The visuals are rapturous, complimented by Darius Khondji’s kinetic cinematography, which sweeps us through a carefully choreographed long take reminiscent of Iñárritu’s sharply frenetic Birdman. This throws us into the thrall of Silverio’s inner turmoil, extrapolated with dancing girls and crushing reunions. However, there’s a chilly remoteness to the film. As Silverio jaunts from one dreamlike scenario to another, we might well gape at their oddness, like when Iñárritu pulls an Aline, showcasing a full-grown man shrunk down to child-size as Silverio confronts his dad (and his daddy issues). We might well swoon at a musical number, where all the guests of a party move meaningfully to a David Bowie song, reflecting the hero’s hard-earned but brief bliss. But the coolness of this doesn’t let us get close.
Within this syrupy strangeness, Iñárritu injects a dark bemusement that scours for humor in scenes of death, defeat, and even genocide. One striking example is at the movie’s start, when Silverio and his wife (Griselda Siciliani) face the death of their newborn child. Rather than a grim sequence of heart-wrenching drama, uncomfortable comedy is borne from a graphic birthing sequence where a CGI baby whispers that « the world is too fucked up » and politely requests to be returned to his mother’s womb. The doctors oblige, making for some gynecological physical comedy that is first shocking and silly but then lurches into a gross-out gag as the befuddled mother wanders down a hospital hallway with the umbilical cord trailing her, a bloody, meaty bother.

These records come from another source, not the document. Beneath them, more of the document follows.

Lemma stage_show (k : M boot unit) (Q : unit → boot → Prop) : terminal c = true →
  (∀ b' p, 0 < p < 2 ^ 64 → stage b' irqs hs (on_screen (ptr2_text p) c) v fs l home ts B → safe k b' Q) →
  safe (ptr ← on_memory (heap_alloc 9000); on_memory (modify (store 8 ptr 8765));;
    x ← on_memory (gets (λ m, load 8 m ptr));
    on_prompt (print ptr2_format [ArgWord ptr; ArgWord x]);;
    on_memory (heap_free ptr);; k) b Q.
Proof.
  intros Ht Hk. apply (stage_scratch (λ ptr, x ← on_memory (gets (λ m, load 8 m ptr));
    on_prompt (print ptr2_format [ArgWord ptr; ArgWord x]);; on_memory (heap_free ptr);; k)).
  intros p m1 Hp Sc. sstep. zooms. sstep. change (mem (ps _)) with (store 8 p 8765 m1) at 1.
  rewrite load_store_same. change (u64 8765) with 8765. destruct (ptr2_render p) as [Hr Hl]; [lia|].
  sstep. zooms. eapply runs_safe, runs_ok.
  { apply (kprintf_ok _ _ _ _ Hr Hl). change (terminal (con (shell_of b)) = true).
    by rewrite (sg_con _ _ _ _ _ _ _ _ _ _ S). }
  sstep. zooms. apply runs_safe. eapply runs_mono; [exact (scratch_free _ B p _ (Sc 8765))|].
  cbn beta. intros _ m2 [HB K]. apply (Hk _ p Hp). rewrite <- (sg_con _ _ _ _ _ _ _ _ _ _ S).
  exact (stage_memory m2 (on_screen (ptr2_text p) (con (shell_of b))) HB K).
Qed.

End step.

Lemma syscall_init_run (s : sys (F := ustate)) : syscall_handlers s = no_handlers →
  syscall_init (lit_empty P) (vfs_locals P) (no_result P) s
  = Ok (tt, Sys (installed (lit_empty P) (vfs_locals P) (no_result P)) (world_of s) (eoi_ports s)).
Proof. destruct s as [hs w e]. cbn [syscall_handlers]. intros ->. reflexivity. Qed.
(** One iteration of the statistics loop of [folder_info]. *)
Definition stats_step (folder_path : string) (st : Stats)
    (obj : ObjectRecord) : Stats :=
  if String.eqb (Key obj) folder_path then st
  else
    let total := (total_size st + Size obj)%Z in
    let relative_path := PyStr.drop (String.length folder_path) (Key obj) in
    if PyStr.contains_slash relative_path then
      {| total_size := total;
         file_count := file_count st;
         subfolders :=
           {[ hd EmptyString (PyStr.split relative_path) ]} ∪ subfolders st |}
    else if PyStr.nonempty relative_path then
      {| total_size := total;
         file_count := S (file_count st);
         subfolders := subfolders st |}
    else
      {| total_size := total;
         file_count := file_count st;
         subfolders := subfolders st |}.

(** The JSON answer, without the float-formatted ['total_size']. *)
Record FolderInfo := {
  info_path : string;
  info_file_count : nat;
  info_total_size_bytes : Z;
  info_subfolder_count : nat
}.

Inductive InfoResponse : Type :=
  | InfoOk (info : FolderInfo)
  | InfoError (message : string).

Definition folder_info (s : Storage) (folder_path : string) : InfoResponse :=
  let folder_path := normalize folder_path in
  match list_all s folder_path with
  | Raised msg => InfoError msg
  | Returned objects =>
      let st := fold_left (stats_step folder_path) objects stats_init in
      let total_files := length objects in
      InfoOk {| info_path := PyStr.rstrip_slash folder_path;
                info_file_count := total_files;
                info_total_size_bytes := total_size st;
                info_subfolder_count := base.size (subfolders st) |}
  end.

End Info.

(** ** Archives and the task registry *)

Inductive Compression : Type := ZIP_STORED | ZIP_DEFLATED.

(** What a [ZipFile] over a [BytesIO] holds: the members written so far
    and whether the archive was closed, which writes the central
    directory. *)
Record ZipFile := {
  compression : Compression;
  members : list (string * Bytes);
  closed : bool
}.

Definition zip_open (c : Compression) : ZipFile :=
  {| compression := c; members := []; closed := false |}.

Definition writestr (name : string) (data : Bytes) (z : ZipFile) : ZipFile :=
  {| compression := compression z;
     members := app (members z) [(name, data)];
     closed := closed z |}.

Definition zip_close (z : ZipFile) : ZipFile :=
  {| compression := compression z; members := members z; closed := true |}.

(** An entry of [download_tasks]. *)
Record Task := {
  cancelled : bool;
  zip_buffer : option ZipFile;
  folder_name : option string
}.

Definition fresh_task : Task :=
  {| cancelled := false; zip_buffer := None; folder_name := None |}.

(** The registry and the cleanup threads that sleep: each with the time
    left to sleep and the id it will delete. *)
Record Server := {
  download_tasks : gmap string Task;
  cleanups : list (nat * string)
}.

(** [download_tasks.get(task_id, {}).get('cancelled', False)] *)
Definition cancel_requested (tasks : gmap string Task) (task_id : string)
    : bool :=
  match tasks !! task_id with
  | Some t => cancelled t
  | None => false
  end.

(** [POST /cancel-download/<task_id>]: [true] for the 200 answer. *)
Definition cancel_download (task_id : string) (srv : Server)
    : bool * Server :=
  match download_tasks srv !! task_id with
  | Some t =>
      (true,
       {| download_tasks :=
            <[task_id := {| cancelled := true;
                            zip_buffer := zip_buffer t;
                            folder_name := folder_name t |}]>
              (download_tasks srv);
          cleanups := cleanups srv |})
  | None => (false, srv)
  end.

Inductive ZipResponse : Type :=
  | NotFound
  | NotReady
  | ZipSent (zip_data : ZipFile) (zip_filename : string).

Definition eviction_delay : nat := 60.

(** [GET /get-zip/<task_id>]; a successful answer starts a cleanup thread
    that sleeps [eviction_delay]. *)
Definition get_zip (task_id : string) (srv : Server)
    : ZipResponse * Server :=
  match download_tasks srv !! task_id with
  | None => (NotFound, srv)
  | Some task =>
      match zip_buffer task with
      | None => (NotReady, srv)
      | Some buf =>
          let name :=
            match folder_name task with
            | Some n => n
            | None => "download"
            end in
          (ZipSent buf (name ++ ".zip"),
           {| download_tasks := download_tasks srv;
              cleanups := app (cleanups srv) [(eviction_delay, task_id)] |})
      end
  end.

(** A cleanup thread whose sleep is over:
    [if task_id in download_tasks: del download_tasks[task_id]]. *)
Definition wake (m : gmap string Task) (c : nat * string) : gmap string Task :=
  if Nat.eqb (fst c) 0 then delete (snd c) m else m.

(** One time unit passes: every sleeping cleanup has one unit less to
    sleep; those that wake delete their id if it is there. *)
Definition tick (srv : Server) : Server :=
  let aged := map (fun c => (Nat.pred (fst c), snd c)) (cleanups srv) in
  {| download_tasks := fold_left wake aged (download_tasks srv);
     cleanups := List.filter (fun c => negb (Nat.eqb (fst c) 0)) aged |}.

(** ** The archive generator

    [generate] of [download_folder_progress] is a Python generator that
    runs while other requests are served.  It is a machine that takes one
    step at a time; a step contains at most one access to
    [download_tasks], so that the other handlers can run between any two
    accesses. *)

Inductive Event : Type :=
  | EvError (message : string)
  | EvCancelled
  | EvProgress (current total : nat)
  | EvComplete (files_in_zip : nat).

Inductive Pc : Type :=
  | AtListing                               (* before the listing loop *)
  | AtInit                                  (* download_tasks[task_id] = {...} *)
  | AtLoop (pending : list ObjectRecord)    (* head of the for loop *)
  | AtRecheck                               (* the check after the with block *)
  | AtStoreBuffer                           (* ...['zip_buffer'] = zip_buffer *)
  | AtStoreName                             (* ...['folder_name'] = ... *)
  | AtComplete                              (* the last yield *)
  | Finished.

Record Gen := {
  pc : Pc;
  objects : list ObjectRecord;
  zip_file : ZipFile;
  file_count : nat;
  total_bytes : nat;
  emitted : list Event
}.

Definition gen_start : Gen :=
  {| pc := AtListing; objects := []; zip_file := zip_open ZIP_DEFLATED;
     file_count := 0; total_bytes := 0; emitted := [] |}.

(** [yield] of an event, then going on at [next]. *)
Definition yield (e : Event) (next : Pc) (g : Gen) : Gen :=
  {| pc := next; objects := objects g; zip_file := zip_file g;
     file_count := file_count g; total_bytes := total_bytes g;
     emitted := app (emitted g) [e] |}.
(** X7. With the CPU cycle counter as source and a calibrated constant, the
    samples successive calls return are in order whatever the counter reads,
    also when it goes back: each is the conversion of the largest reading so
    far, and none is before an earlier one. *)
Theorem cpuclock_samples_in_order (cs : list Z) :
  forall (tps : list timeval) (m : machine) (rest : list Z),
    fio_tv (glob m) = None ->
    fio_clock_source (glob m) = CS_CPUCLOCK ->
    0 < cycles_per_usec (glob m) ->
    ulong_range (last_cycles (glob m)) ->
    cpu_tape (env m) = cs ++ rest ->
    List.length tps = List.length cs ->
    Forall ulong_range cs ->
    (last_tv_valid (glob m) = 0 \/
     last_tv (glob m)
     = cycles_to_timeval (last_cycles (glob m)) (cycles_per_usec (glob m))) ->
    let tvs := map (fun t => cycles_to_timeval t (cycles_per_usec (glob m)))
                 (running_max (last_cycles (glob m)) cs) in
    (exists m', fio_gettime_seq tps m = Done tvs m') /\
    StronglySorted tv_le tvs.
Proof.
  induction cs as [|c cs IH];
    intros tps m rest Hnull Hcs Hcpu Hlast Htape Hlen Hrange Hstate tvs.
  - destruct tps; [|discriminate]. subst tvs. cbn.
    split; [now exists m | constructor].
  - destruct tps as [|tp tps]; [discriminate|]. injection Hlen as Hlen.
    inversion Hrange as [|? ? Hc Hrange']; subst.
    cbn [app] in Htape.
    pose proof (fio_gettime_cpu_step tp m c _ Hnull Hcs Htape ltac:(lia)) as Hone.
    cbv zeta in Hone.
    set (cpu := cycles_per_usec (glob m)) in *.
    set (t := Z.max c (last_cycles (glob m))) in *.
    assert (Ht : ulong_range t) by (unfold t, ulong_range in *; lia).
    assert (Hid : fixup (glob m) (cycles_to_timeval t cpu) = cycles_to_timeval t cpu).
    { apply fixup_id. destruct Hstate as [Hv|Heq]; [now left|].
      right. rewrite Heq. apply cycles_to_timeval_mono; try assumption. unfold t. lia. }
    rewrite Hid in Hone.
    set (m1 := mk_machine _ _) in Hone.
    destruct (IH tps m1 rest) as [[m' Hrun] Hsorted]; try assumption; try reflexivity.
    { right. reflexivity. }
    subst tvs. cbn [running_max map]. fold t.
    change (cycles_per_usec (glob m1)) with cpu in Hrun, Hsorted.
    change (last_cycles (glob m1)) with t in Hrun, Hsorted.
    split.
    + exists m'. cbn [fio_gettime_seq]. unfold bind at 1. rewrite Hone.
      unfold bind at 1. rewrite Hrun. reflexivity.
    + constructor; [exact Hsorted|].
      apply Forall_map.
      eapply Forall_impl; [|apply (running_max_bounds cs t Ht Hrange')].
      intros a [Ha Hle]. now apply cycles_to_timeval_mono.
Qed.

Lemma cpuclock_samples_in_order_witness :
  let m := mk_machine
             (mk_globals 3000 0 (mk_timeval 0 0) 0 CS_CPUCLOCK None)
             (mk_world [] [] [9000000000; 8999999999; 9000003000] []) in
  (exists m',
     fio_gettime_seq [mk_timeval 0 0; mk_timeval 0 0; mk_timeval 0 0] m
     = Done [mk_timeval 3 0; mk_timeval 3 0; mk_timeval 3 1] m') /\
  StronglySorted tv_le [mk_timeval 3 0; mk_timeval 3 0; mk_timeval 3 1].
Proof.
  intros m.
  apply (cpuclock_samples_in_order [9000000000; 8999999999; 9000003000]
           [mk_timeval 0 0; mk_timeval 0 0; mk_timeval 0 0] m []).
  - reflexivity.
  - reflexivity.
  - cbn; lia.
  - unfold ulong_range; cbn; lia.
  - reflexivity.
  - reflexivity.
  - repeat constructor; unfold ulong_range; lia.
  - left. reflexivity.
Defined.

(* ================================================================== *)
(** ** How a call of [fio_gettime] can end *)

(** X8. [fio_gettime] aborts the process in one case only, a failed
    [clock_gettime] under the [CS_CGETTIME] source with [fio_tv] null; and it
    divides by zero in one case only, the [CS_CPUCLOCK] source with
    [cycles_per_usec] still 0 (and [fio_tv] null). *)
Theorem fio_gettime_fatal_cases (tp : timeval) (m : machine) :
  ((exists m', fio_gettime tp m = Aborted m') <->
   fio_tv (glob m) = None /\
   fio_clock_source (glob m) = CS_CGETTIME /\
   exists rest, cgettime_tape (env m) = None :: rest) /\
  ((exists m', fio_gettime tp m = Fault m') <->
   fio_tv (glob m) = None /\
   fio_clock_source (glob m) = CS_CPUCLOCK /\
   cycles_per_usec (glob m) = 0 /\
   cpu_tape (env m) <> []).
Proof.
  split; split.
  - intros [m' H]. revert H.
    unfold fio_gettime, read_clock_source. run_m.
    destruct (fio_tv (glob m)); [discriminate|]. run_m.
    destruct (fio_clock_source (glob m)).
    + unfold gettimeofday. destruct (gtod_tape (env m)); discriminate.
    + unfold clock_gettime.
      destruct (cgettime_tape (env m)) as [|[ts|] rest]; try discriminate.
      intros _. repeat split. now exists rest.
    + unfold get_cpu_clock. destruct (cpu_tape (env m)); [discriminate|].
      cbn [glob env]. destruct (cycles_per_usec (glob m) =? 0); discriminate.
    + unfold log_err. discriminate.
  - intros (Hnull & Hcs & rest & Htape).
    destruct (clock_gettime_failure_aborts m tp rest Hnull Hcs Htape) as (m' & H & _).
    now exists m'.
  - intros [m' H]. revert H.
    unfold fio_gettime, read_clock_source. run_m.
    destruct (fio_tv (glob m)); [discriminate|]. run_m.
    destruct (fio_clock_source (glob m)).
    + unfold gettimeofday. destruct (gtod_tape (env m)); discriminate.
    + unfold clock_gettime.
      destruct (cgettime_tape (env m)) as [|[ts|] rest]; discriminate.
    + unfold get_cpu_clock. destruct (cpu_tape (env m)); [discriminate|].
      cbn [glob env].
      destruct (Z.eqb_spec (cycles_per_usec (glob m)) 0); [|discriminate].
      intros _. repeat split; [assumption | discriminate].
    + unfold log_err. discriminate.
  - intros (Hnull & Hcs & Hzero & Htape).
    destruct (cpu_tape (env m)) as [|c rest] eqn:Hc; [contradiction|].
    exact (cpuclock_uncalibrated m tp c rest Hnull Hcs Hc Hzero).
Qed.

(** X9. A clock source outside the three known ones is not fatal: every call
    logs "invalid clock source" with the value, reads no clock, and returns
    what the caller's buffer held, fixed up against [last_tv]. *)
Theorem invalid_clock_source_logged (tp : timeval) (m : machine) (n : Z) :
  fio_tv (glob m) = None ->
  fio_clock_source (glob m) = CS_other n ->
  exists m',
    fio_gettime tp m = Done (fixup (glob m) tp) m' /\
    err_log (env m')
    = err_log (env m) ++ [LogErrInt "fio: invalid clock source %d" n] /\
    gtod_tape (env m') = gtod_tape (env m) /\
    cgettime_tape (env m') = cgettime_tape (env m) /\
    cpu_tape (env m') = cpu_tape (env m).
Proof.
  intros Hnull Hcs. eexists.
  unfold fio_gettime, read_clock_source, log_err.
  run_m. rewrite Hnull. run_m. rewrite Hcs. cbn.
  repeat split; reflexivity.
Qed.

Lemma invalid_clock_source_logged_witness :
  exists m',
    fio_gettime (mk_timeval 3 141592)
      (mk_machine (mk_globals 0 0 (mk_timeval 0 0) 0 (CS_other 7) None)
         (mk_world [] [] [] []))
    = Done (mk_timeval 3 141592) m' /\
    err_log (env m') = [LogErrInt "fio: invalid clock source %d" 7].
Proof.
  destruct (invalid_clock_source_logged (mk_timeval 3 141592)
              (mk_machine (mk_globals 0 0 (mk_timeval 0 0) 0 (CS_other 7) None)
                 (mk_world [] [] [] [])) 7 eq_refl eq_refl)
    as (m' & Hrun & Hlog & _).
  exists m'. split; [exact Hrun | exact Hlog].
Defined.

(* ================================================================== *)
(** ** Normalised samples *)

Lemma fixup_usec_ok g cand :
  usec_ok cand ->
  last_tv_valid g = 0 \/ usec_ok (last_tv g) ->
  usec_ok (fixup g cand).
Proof.
  unfold fixup, usec_ok. intros Hc Hl.
  destruct (Z.eqb_spec (last_tv_valid g) 0) as [|Hv]; [exact Hc|].
  destruct Hl as [Hl|Hl]; [contradiction|].
  destruct (tv_sec cand <? tv_sec (last_tv g)); [exact Hc|].
  destruct (_ && _); [exact Hl | exact Hc].
Qed.

(** The candidate each source gives. *)
Lemma read_clock_source_cand tp m cand m1 :
  read_clock_source tp m = Done cand m1 ->
  match fio_clock_source (glob m) with
  | CS_GTOD =>
      exists r rest, gtod_tape (env m) = r :: rest /\
                     cand = match r with Some tv => tv | None => tp end
  | CS_CGETTIME =>
      exists ts rest, cgettime_tape (env m) = Some ts :: rest /\
                      cand = mk_timeval (ts_sec ts) (Z.quot (ts_nsec ts) 1000)
  | CS_CPUCLOCK =>
      exists c rest, cpu_tape (env m) = c :: rest /\
                     cycles_per_usec (glob m) <> 0 /\
                     cand = cycles_to_timeval (Z.max c (last_cycles (glob m)))
                              (cycles_per_usec (glob m))
  | CS_other _ => cand = tp
  end.
Proof.
  unfold read_clock_source. run_m.
  destruct (fio_clock_source (glob m)).
  - unfold gettimeofday. destruct (gtod_tape (env m)) as [|r rest]; [discriminate|].
    intros H. injection H as <- _. now exists r, rest.
  - unfold clock_gettime.
    destruct (cgettime_tape (env m)) as [|[ts|] rest]; try discriminate.
    cbn. intros H. injection H as <- _. now exists ts, rest.
  - unfold get_cpu_clock. destruct (cpu_tape (env m)) as [|c rest]; [discriminate|].
    cbn [glob env].
    destruct (Z.eqb_spec (cycles_per_usec (glob m)) 0); [discriminate|].
    cbn. intros H. injection H as <- _. exists c, rest.
    repeat split; try assumption.
    f_equal. destruct (Z.ltb_spec c (last_cycles (glob m))); lia.
  - unfold log_err. cbn. intros H. now injection H as <- _.
Qed.
Lemma loop_never_crashes (inputs : list string) (st : State) :
  forallb sound_book (books st) = true ->
  (how (main_loop lower repr int_of inputs st) = Exited \/ how (main_loop lower repr int_of inputs st) = EndOfInput) /\
  forallb sound_book (books (final (main_loop lower repr int_of inputs st))) = true.
Proof.
  revert inputs st. apply (loop_induction (fun inputs st =>
    forallb sound_book (books st) = true ->
    (how (main_loop lower repr int_of inputs st) = Exited \/ how (main_loop lower repr int_of inputs st) = EndOfInput) /\
    forallb sound_book (books (final (main_loop lower repr int_of inputs st))) = true)).
  intros inputs st IH Hst.
  destruct (main_loop_turn inputs st)
    as [(evs & ->)|[(evs & rest & _ & ->)|[(evs & e & _ & Hraise)|
        (evs & choice & taken & rest & st' & -> & -> & Hst')]]].
  - split; [now right|exact Hst].
  - split; [now left|exact Hst].
  - exfalso. destruct Hraise as [E|(q & E)].
    + pose proof (numbers_numeric (books st)) as H.
      rewrite (sound_numeric _ Hst) in H. destruct H as (ns & H & _).
      unfold next_id in E. rewrite H in E. discriminate E.
    + unfold search_books in E.
      destruct (filterM_raises _ _ _ E) as (b & Hb & Eb).
      destruct (matches_raises _ _ _ _ _ Eb) as [_ Hno].
      pose proof (sound_texts _ Hst) as Ht. rewrite forallb_forall in Ht.
      rewrite (Ht b Hb) in Hno. discriminate Hno.
  - cbn [after how final]. apply IH.
    + cbn [List.length]. rewrite length_app. lia.
    + destruct Hst' as [->|[Hs _]]; [exact Hst|].
      apply (io_step_books (fun bs => forallb sound_book bs = true) st st');
        [intros st''; apply step_sound|exact Hs|exact Hst].
Qed.

Lemma loop_exit_needs_6 (inputs : list string) (st : State) :
  how (main_loop lower repr int_of inputs st) = Exited -> In "6" inputs.
Proof.
  revert inputs st. apply (loop_induction (fun inputs st =>
    how (main_loop lower repr int_of inputs st) = Exited -> In "6" inputs)).
  intros inputs st IH.
  destruct (main_loop_turn inputs st)
    as [(evs & ->)|[(evs & rest & -> & _)|[(evs & e & -> & _)|
        (evs & choice & taken & rest & st' & -> & -> & _)]]];
    try discriminate.
  - intros _. now left.
  - cbn [after how]. intros H. right. apply in_app_iff. right.
    apply (IH rest st'); [|exact H].
    cbn [List.length]. rewrite length_app. lia.
Qed.

Lemma loop_read_only (inputs : list string) (st : State) :
  ~ In "1" inputs -> ~ In "2" inputs -> ~ In "5" inputs ->
  final (main_loop lower repr int_of inputs st) = st.
Proof.
  revert inputs st. apply (loop_induction (fun inputs st =>
    ~ In "1" inputs -> ~ In "2" inputs -> ~ In "5" inputs ->
    final (main_loop lower repr int_of inputs st) = st)).
  intros inputs st IH H1 H2 H5.
  destruct (main_loop_turn inputs st)
    as [(evs & ->)|[(evs & rest & _ & ->)|[(evs & e & -> & _)|
        (evs & choice & taken & rest & st' & -> & -> & Hst')]]];
    try reflexivity.
  cbn [after final].
  assert (E : st' = st).
  { destruct Hst' as [->|[_ Hc]]; [reflexivity|]. exfalso.
    destruct Hc as [<-|[<-|[<-|[]]]];
      [apply H1|apply H2|apply H5]; now left. }
  subst st'. apply IH.
  - cbn [List.length]. rewrite length_app. lia.
  - intros H. apply H1. right. apply in_app_iff. now right.
  - intros H. apply H2. right. apply in_app_iff. now right.
  - intros H. apply H5. right. apply in_app_iff. now right.
Qed.

End ShellProperties.

Section ShellTheorems.

Variable lower : string -> string.
Variable repr : value -> string.
Variable int_of : string -> option Z.

(** X15: Whatever the user types, the library [main] ends with is in a state
    that the constructor followed by adds, removals and status changes
    produces, the calls whose save fails and is caught by
    [except ValueError] included: the menu has no other way to touch the
    books or the file. *)
Theorem main_ends_reachable (f : file_state) (inputs : list string) (r : run) :
  main lower repr int_of f inputs = Ok r -> io_reachable f (final r).
Proof.
  unfold main. destruct (Library_init f) as [st0|e] eqn:E;
    [|discriminate].
  cbn [bind]. intros H. injection H as <-.
  apply loop_reachable. now apply io_reach_init.
Qed.

(** X16: If the books the constructor loads have numbers for ids and text for
    titles and authors (none is loaded from a missing or undecodable file),
    then no exception of the library ever ends [main]: whatever the user
    types, the program ends by choice 6 or because the input ends, and the
    books are still of that kind. *)
Theorem main_never_crashes (f : file_state) (inputs : list string) (st0 : State) :
  Library_init f = Ok st0 ->
  forallb sound_book (books st0) = true ->
  exists r,
    main lower repr int_of f inputs = Ok r /\
    (how r = Exited \/ how r = EndOfInput) /\
    forallb sound_book (books (final r)) = true.
Proof.
  intros E Hsound. unfold main. rewrite E. cbn [bind].
  eexists. split; [reflexivity|]. now apply loop_never_crashes.
Qed.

Bardo has a dark and daring sense of comedy.
The humor here is impressively uneasy, seeming to suggest that faced with such darkness, what are we to do but laugh? And there are moments throughout Bardo where we might laugh in defiance of the absurdity of life, our own mortality, and the petty battles we pick as our time in this fucked-up world races by us. But for every sequence that clicks, either by being thrillingly humorous or softly haunting, there are another three or five that lumber by with big ideas but diminishing returns.
For their part, the cast dives in without fear of drowning in the metaphors. The family, which includes Ximena Lamadrid and Íker Sánchez Solano as Silverio’s grown children, bickers with authenticity but slides into the absurd just as easily. Cacho shoulders the film with cool confidence, which makes him a compelling guide through this cerebral crisis. However, the film’s ardent slipperiness kept me from being able to grab hold and feel rather than just see his trauma.
In the end, Bardo is more mind-bending than heart-wrenching. It’s psychologically interesting but not satisfyingly gripping. It’s a trippy exploration of a man at war with himself. But in the end, Iñárritu doesn’t seem sure what it means to win or lose that battle. So, perhaps the destination is not the point; maybe it’s all about the journey. And if that’s the case, Bardo is a rocky road, made up of moments of tenderness and outrageousness, as well as great swaths of ponderous conversations and tedious ennui. Your mileage may vary.
Bardo, False Chronicle of a Handful of Truths opened in theaters Nov. 4 with an expansion on Nov. 18. The movie will come to Netflix Dec. 16.